Vor Kurzem bekamen wir die Gelegenheit, das Videospiel-Konzert „Video Games Live“ zu besuchen und mit einem der Hauptverantwortlichen zu sprechen. Russell Brower dirigiert nicht nur bei vielen der Konzerte das Orchester, sondern ist als Audio Director bei Blizzard auch für die Soundtracks von World of Warcraft, Diablo 3 und Starcraft 2 verantwortlich. In einem ausführlichen Interview konnten wir ihn unter anderem zu seinem Weg von den Looney Tunes nach Video Games Live befragen und können euch zudem einige unkommentierte Eindrücke vom Konzert selbst präsentieren. Das Interview selbst findet dabei auf Englisch statt, unter dem Video haben wir jedoch ein deutsches Transkript beigefügt. 

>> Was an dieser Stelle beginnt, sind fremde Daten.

(* ===== verification/Rounding.v ===== *)
(** Rounding and hints.

    Models [rounding.go] of [src/src/cloudflare/circl/sign/dilithium/mode3/internal].  The split
    [a = a1 alpha + a0] by fixed-point multiplication, the hint bits, and their reconstruction.
    Where the source panics on an unsupported constant the definitions have a last branch that no
    [Mode] reaches ([Gamma_cases]). *)

From S2P Require Import Prelude Field Poly Params.

(** Returns [a0 + q] and [a1]. *)
Definition decompose (m : Mode) (a : Z) : Z * Z :=
  let a1 := Z.shiftr (u32 (a + 127)) 7 in
  let a1 :=
    if Alpha m =? 523776 then
      let a1 := Z.shiftr (u32 (u32 (a1 * 1025) + Z.shiftl 1 21)) 22 in
      Z.land a1 15
    else if Alpha m =? 190464 then
      let a1 := Z.shiftr (u32 (u32 (a1 * 11275) + Z.shiftl 1 23)) 24 in
      Z.lxor a1 (Z.land (sign_mask (u32 (43 - a1))) a1)
    else 0 in
  let a0plusQ := u32 (a - u32 (a1 * Alpha m)) in
  let a0plusQ := u32 (a0plusQ + Z.land (sign_mask (u32 (a0plusQ - (Q - 1) / 2))) Q) in
  (a0plusQ, a1).

Definition makeHint (m : Mode) (z0 r1 : Z) : Z :=
  if (z0 <=? Gamma2 m) || (Q - Gamma2 m <? z0) || ((z0 =? Q - Gamma2 m) && (r1 =? 0))
  then 0 else 1.

Definition useHint (m : Mode) (rp hint : Z) : Z :=
  let '(rp0plusQ, rp1) := decompose m rp in
  if hint =? 0 then rp1
  else if Q <? rp0plusQ then Z.land (u32 (rp1 + 1)) 15
  else Z.land (u32 (rp1 - 1)) 15.

(** Returns the hint polynomial and its number of ones. *)
Definition PolyMakeHint (m : Mode) (p0 p1 : Poly) : Poly * Z :=
  let hs := zip_with (makeHint m) p0 p1 in
  (hs, fold_left (fun pop h => u32 (pop + h)) hs 0).

Definition PolyDecompose (m : Mode) (p : Poly) : Poly * Poly :=
  ((fun a => fst (decompose m a)) <$> p, (fun a => snd (decompose m a)) <$> p).

(** The correction of one coefficient in the loop of [PolyUseHint]. *)
Definition correctHigh (m : Mode) (q0PlusQ p hint : Z) : Z :=
  if hint =? 0 then p
  else if Gamma2 m =? 261888 then
    if Q <? q0PlusQ then Z.land (u32 (p + 1)) 15 else Z.land (u32 (p - 1)) 15
  else if Gamma2 m =? 95232 then
    if Q <? q0PlusQ then (if p =? 43 then 0 else u32 (p + 1))
    else (if p =? 0 then 43 else u32 (p - 1))
  else p.

Definition PolyUseHint (m : Mode) (q hint : Poly) : Poly :=
  let '(q0PlusQ, p) := PolyDecompose m q in
  zip_with (fun qp h => correctHigh m (fst qp) (snd qp) h) (zip q0PlusQ p) hint.

#[global] Arguments decompose : simpl never.

(** ** The split computed by [decompose] *)

(** The number of values of [a1]: 16 or 44. *)
Definition highs (m : Mode) : Z := (Q - 1) / Alpha m.

Lemma highs_cases m :
  (Alpha m = 190464 /\ Gamma2 m = 95232 /\ highs m = 44) \/
  (Alpha m = 523776 /\ Gamma2 m = 261888 /\ highs m = 16).
Proof. unfold highs, Alpha. destruct (Gamma_cases m) as [[_ ->]|[_ ->]]; auto. Qed.

(** [(a1, a0)] is a valid split of [a]: [a = a1 alpha + a0] modulo [q] with
    [-gamma2 < a0 <= gamma2], or [a1 = 0] and [a0 = -gamma2]. *)
Definition split_of (m : Mode) (a a1 a0 : Z) : Prop :=
  a ≡q a1 * Alpha m + a0 /\ 0 <= a1 < highs m /\
  (- Gamma2 m < a0 <= Gamma2 m \/ (a1 = 0 /\ a0 = - Gamma2 m)).

(** The fixed-point multiplications compute exact roundings. *)
Lemma round_1025 t :
  0 <= t <= 65472 -> (t * 1025 + 2097152) / 4194304 = (t + 2045) / 4092.
Proof.
  intros Ht. set (f := (t + 2045) / 4092).
  assert (4092 * f <= t + 2045 < 4092 * f + 4092) by (unfold f; zdm). clearbody f.
  assert (0 <= f <= 16) by lia.
  symmetry. apply (Z.div_unique _ _ _ (t * 1025 + 2097152 - 4194304 * f)); [|lia]. left. lia.
Qed.

Lemma round_11275 t :
  0 <= t <= 65472 -> (t * 11275 + 8388608) / 16777216 = (t + 743) / 1488.
Proof.
  intros Ht. set (f := (t + 743) / 1488).
  assert (1488 * f <= t + 743 < 1488 * f + 1488) by (unfold f; zdm). clearbody f.
  assert (0 <= f <= 44) by lia.
  symmetry. apply (Z.div_unique _ _ _ (t * 11275 + 8388608 - 16777216 * f)); [|lia]. left. lia.
Qed.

Zum Abschluss noch ein großes „Danke!“ an Mats und Basti von den Bosepark Productions, die uns mit Technik und uns leider schmerzlich unbekannter Kompetenz unterstützt und dieses Video dadurch überhaupt erst möglich gemacht haben. Küsschen!

Und nun, viel Spaß!

Deutsches Transkript:

Robin: Ich sitze hier mit Russell, bekannt für seine Arbeit bei Blizzard an den Soundtracks von World of Warcraft, Diablo 3 und Starcraft 2. Ich freue mich sehr, mit dir hier sprechen zu können!

RussellIch freue mich hier zu sein, danke.

Robin: Man kennt dich bereits durch die Soundtracks der genannten Spiele, deine Musik ist weltweit beliebt. Was mich interessiert: Wie hat es dich von Blizzard nach Video Games Live verschlagen?

Russell: Blizzard ist bereits seit dem ersten Konzert im Hollywood Bowl vor 10 Jahren Teil von Video Games Live. Ich war jahrelang als Gast auf der Bühne, wenn unser Material gespielt wurde und habe Blizzard und den Rest unseres großartigen Sound-Teams vertreten. Mit der Zeit habe ich als Dirigent immer mehr Erfahrung gesammelt, und Video Games Live hat gesagt „Hey, lass uns doch Gast-Dirigenten einladen!“. Ich glaube, God of War-Komponist Gerard Morino war einer der ersten, gemeinsam mit John Debney, einem erfahrenen Film-Komponisten und guten Freund. Und ich musste das einfach machen. Ich hatte diese neue Leidenschaft, den Rest meines Lebens damit zu verbringen, ein richtig guter Dirigent zu werden.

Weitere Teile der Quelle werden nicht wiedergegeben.